According to the complaint, “a staff member confessed to ISDH investigators that the facility had only one staff member working on the secured dementia unit where 13 patients were housed” during the time period at issue. The complaint further states that the facility’s director of nursing told an ISDH investigator that “no one” was supervising the dementia patients who needed assistance when the single staff-member was assisting a patient to the restroom.

“We cannot allow huge for-profit nursing home chains being paid billions of dollars to so egregiously skimp on nursing staff to boost their bottom line, with a callous disregard for the patients they harm and kill as a result,” said Jeff Powless, one of the attorneys who represents the family of the victim.

Life Care Centers of America, Inc. is a Cleveland, Tennessee based for-profit corporation which manages or owns more than 220 skilled nursing homes across the U.S., according to the complaint. (www.lcca.com)

The complaint states that the named defendants “have engaged in a history and pattern of practice of wrongfully choosing to place corporate profits over the needs of their patients.” In support of that allegation, the complaint states that Life Care Centers of America, Inc. was the subject of a Federal False Claims Act lawsuit brought by the U.S. Justice Department that was settled for $147 Million in 2016. That lawsuit involved allegations that the nursing home corporation knowingly caused its facilities to submit false claims related to the care of its patients to Medicare and TRICARE, according to the complaint.

According to the complaint, the family of the victim plans to challenge the constitutionality of Indiana’s Adult Wrongful Death Statute, “which unfairly caps verdicts/judgments by lawful juries and judges — to the sole benefit and protection of proven and adjudicated wrongdoers, and to the sole detriment and harm of the innocent victims.”

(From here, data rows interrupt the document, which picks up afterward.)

Lemma add_flow_def_run tx_rates i j vn fl defs rest :
  vn !! j = Some fl → flow_ok fl → Dict.get_default [] tx_rates i = rates_dict vn →
  add_flow_def tx_rates i (defs, routes_of (fd_paths fl) ++ rest) (Z.of_nat j, shares_dict fl)
  = Ok (defs ++ [flow_def_of fl], rest).
Proof.
  intros Hj [H3 (a & p & ps & Hps) _ _] Hr. unfold add_flow_def.
  assert (py_index (routes_of (fd_paths fl) ++ rest) 0 = Ok (0%Z, shift (a :: p))) as -> by (by rewrite Hps).
  cbn [mbind res_bind fst snd]. change (py_index (shift (a :: p)) 0) with (Ok (a + 1)%Z). cbn [mbind res_bind].
  destruct (last (a :: p)) as [z|] eqn:Hz; [|by apply last_None in Hz].
  rewrite (py_index_last (shift (a :: p)) (z + 1)%Z) by (by rewrite last_shift, Hz). cbn [mbind res_bind].
  rewrite Hr. unfold Dict.getitem, rates_dict. rewrite (get_indexed scaled_rate _ _ _ Hj). cbn [or_raise mbind res_bind].
  rewrite values_shares, drop_app_length' by (unfold routes_of; by rewrite length_fmap, length_enumerate).
  unfold flow_def_of. rewrite Hps. change (default [] (head ((a :: p) :: ps))) with (a :: p). by rewrite Hz.
Qed.

Lemma add_flow_defs_run tx_rates i vn jfls defs rest :
  Forall (λ jfl, vn !! jfl.1 = Some jfl.2 ∧ flow_ok jfl.2) jfls → Dict.get_default [] tx_rates i = rates_dict vn →
  foldM (add_flow_def tx_rates i) (defs, net_routes jfls.*2 ++ rest) ((λ jfl, (Z.of_nat jfl.1, shares_dict jfl.2)) <$> jfls)
  = Ok (defs ++ net_defs jfls.*2, rest).
Proof.
  intros Hall Hr. revert defs. induction Hall as [|[j fl] jfls [Hj Hfl] _ IH]; intros defs; [by rewrite app_nil_r|].
  unfold net_routes. rewrite !fmap_cons. cbn [fst snd concat foldM] in *. rewrite <-app_assoc.
  rewrite (add_flow_def_run _ _ _ vn) by done. cbn [mbind res_bind]. fold (net_routes jfls.*2). rewrite IH. by rewrite <-app_assoc.
Qed.

Lemma net_flow_defs_run tx_rates (ivns : list (nat * list FlowData)) defs :
  Forall (λ ivn, Forall flow_ok ivn.2 ∧ Dict.get_default [] tx_rates (Z.of_nat ivn.1) = rates_dict ivn.2) ivns →
  foldM (λ acc '(net_id, net_flows), foldM (add_flow_def tx_rates net_id) acc net_flows)
    (defs, concat (net_routes <$> ivns.*2)) ((λ ivn, (Z.of_nat ivn.1, flows_dict ivn.2)) <$> ivns)
  = Ok (defs ++ concat (net_defs <$> ivns.*2), []).
Proof.
  intros Hall. revert defs. induction Hall as [|[i vn] ivns [Hvn Hr] _ IH]; intros defs; [by rewrite app_nil_r|].
  rewrite !fmap_cons. cbn [fst snd concat foldM] in *. unfold flows_dict at 1. rewrite <-(snd_enumerate vn) at 1.
  rewrite (add_flow_defs_run _ _ vn); [|clear IH|done].
  - cbn [mbind res_bind]. rewrite IH, snd_enumerate. by rewrite <-app_assoc.
  - apply Forall_forall. intros [j fl] Hin%elem_of_enumerate. split; [done|]. rewrite Forall_lookup in Hvn. by apply (Hvn j).
Qed.

End files.

#[local] Arguments FlowData : clear implicits.

(** ** The first two networks of prob_mean_1_sigma_1.0/seed_4065 *)

Definition read_share (t : string) : string * spec_float :=
  (t, match py_float (t +:+ String newline EmptyString) with Ok x => x | Raise _ => f_of_Z 0 end).
Definition read_rate (t : string) : string * (Z * spec_float) :=
  (t, match get_flow_params (t +:+ String newline EmptyString) with Ok x => x | Raise _ => (0%Z, f_of_Z 0) end).

Definition demo_nets : list (list (FlowData spec_float)) :=
  [ [ mkFlowData [[1; 10]; [1; 0; 10]; [1; 2; 3; 9; 10]]%Z (read_share <$> ["1.0"; "0.0"; "0.0"]%string)
        (read_rate "Link 0,1 with (mu,sigma): 1,0.0");
      mkFlowData [[10; 9]; [10; 1; 2; 3; 9]; [10; 0; 1; 2; 3; 9]]%Z
        (read_share <$> ["0.954393251660033"; "0.022503637643701786"; "0.023103110696266367"]%string)
        (read_rate "Link 1,2 with (mu,sigma): 1,0.0") ];
    [ mkFlowData [[5; 4; 3]; [5; 4; 8; 9; 3]; [5; 6; 7; 8; 4; 3]]%Z
        (read_share <$> ["0.38912478201851497"; "0.31425214356104914"; "0.29662307442043584"]%string)
        (read_rate "Link 0,1 with (mu,sigma): 2,2.0") ] ].

Definition demo_files : list (path * content) :=
  [ (["trial"; "Paths_seed_4065.txt"]%string, Text (paths_text demo_nets));
    (["trial"; "X_matrix_seed_4065.txt"]%string, Text (x_text demo_nets));
    (["trial"; "rate_files"; "VN_req_1_info.txt"]%string, Text (rate_text (demo_nets !!! 1)));
    (["trial"; "rate_files"; "VN_req_0_info.txt"]%string, Text (rate_text (demo_nets !!! 0))) ].
Definition demo_fs : fsys := mkFsys {[ ["trial"%string]; ["trial"; "rate_files"]%string ]} (list_to_map demo_files).

Lemma demo_nets_ok : nets_ok demo_nets.
Proof.
  repeat constructor; cbn; try done; try (by vm_compute); by eexists _, _, _.
Qed.

Lemma demo_route_files : route_files "4065" ["trial"%string] demo_fs demo_nets.
Proof.
  assert (∀ p t, (p, Text t) ∈ demo_files → p ∉ dirs demo_fs → has_text demo_fs p t) as Htext.
  { intros p t Hin Hd. split; [done|]. apply elem_of_list_to_map_1; [|done].
    apply (bool_decide_unpack (NoDup demo_files.*1)). by vm_compute. }
  assert (∀ n p, demo_files.*1 !! n = Some p → p ∉ dirs demo_fs) as Hdirs.
  { intros n p Hn%list_elem_of_lookup_2. revert p Hn. apply Forall_forall.
    apply (bool_decide_unpack (Forall (λ p, p ∉ dirs demo_fs) demo_files.*1)). by vm_compute. }
  split.
  - change (has_text demo_fs ["trial"; "Paths_seed_4065.txt"]%string (paths_text demo_nets)).
    apply Htext; [by left|by apply (Hdirs 0)].
  - change (has_text demo_fs ["trial"; "X_matrix_seed_4065.txt"]%string (x_text demo_nets)).
    apply Htext; [right; by left|by apply (Hdirs 1)].
  - change (rate_dir ["trial"%string]) with ["trial"; "rate_files"]%string. by vm_compute.
  - intros [|[|i]] vn Hi; [| |done]; injection Hi as <-.
    + change (rate_file ["trial"%string] 0) with ["trial"; "rate_files"; "VN_req_0_info.txt"]%string.
      apply Htext; [do 3 right; by left|by apply (Hdirs 3)].
    + change (rate_file ["trial"%string] 1) with ["trial"; "rate_files"; "VN_req_1_info.txt"]%string.
      apply Htext; [do 2 right; by left|by apply (Hdirs 2)].
  - intros q [c Hq%elem_of_list_to_map_2] _. unfold demo_files in Hq. rewrite !elem_of_cons, elem_of_nil in Hq.
    destruct Hq as [Hq|[Hq|[Hq|[Hq|[]]]]]; injection Hq as -> _; [done|done|exists 1|exists 0]; (split; [cbn; lia|done]).
Qed.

Indiana’s Adult Wrongful Death statute states that the total damages that may be recovered against a negligent defendant proven to have killed the victim is $300,000 for loss of the “love and companionship” of the deceased individual. (I.C. 34-23-1-2(e)) Indiana law does not allow any recovery for the pain and suffering of a victim killed by a defendant’s negligence. (I.C.34-9-3-4)

The complaint alleges allege that, “because the Indiana Adult Wrongful Death Act applies only instances where a negligent party kills the victim (as opposed to injuring them), such Act serves to protect and reward (if not incentivize) wrong-doers for killing the victims through their negligence (rather than mitigate the harm) which is unconscionable and in violation of public policy and rights set forth in the U.S. and Indiana Constitutions.”

According to the complaint, the the named defendants have refused to accept responsibility for the harm to the victim.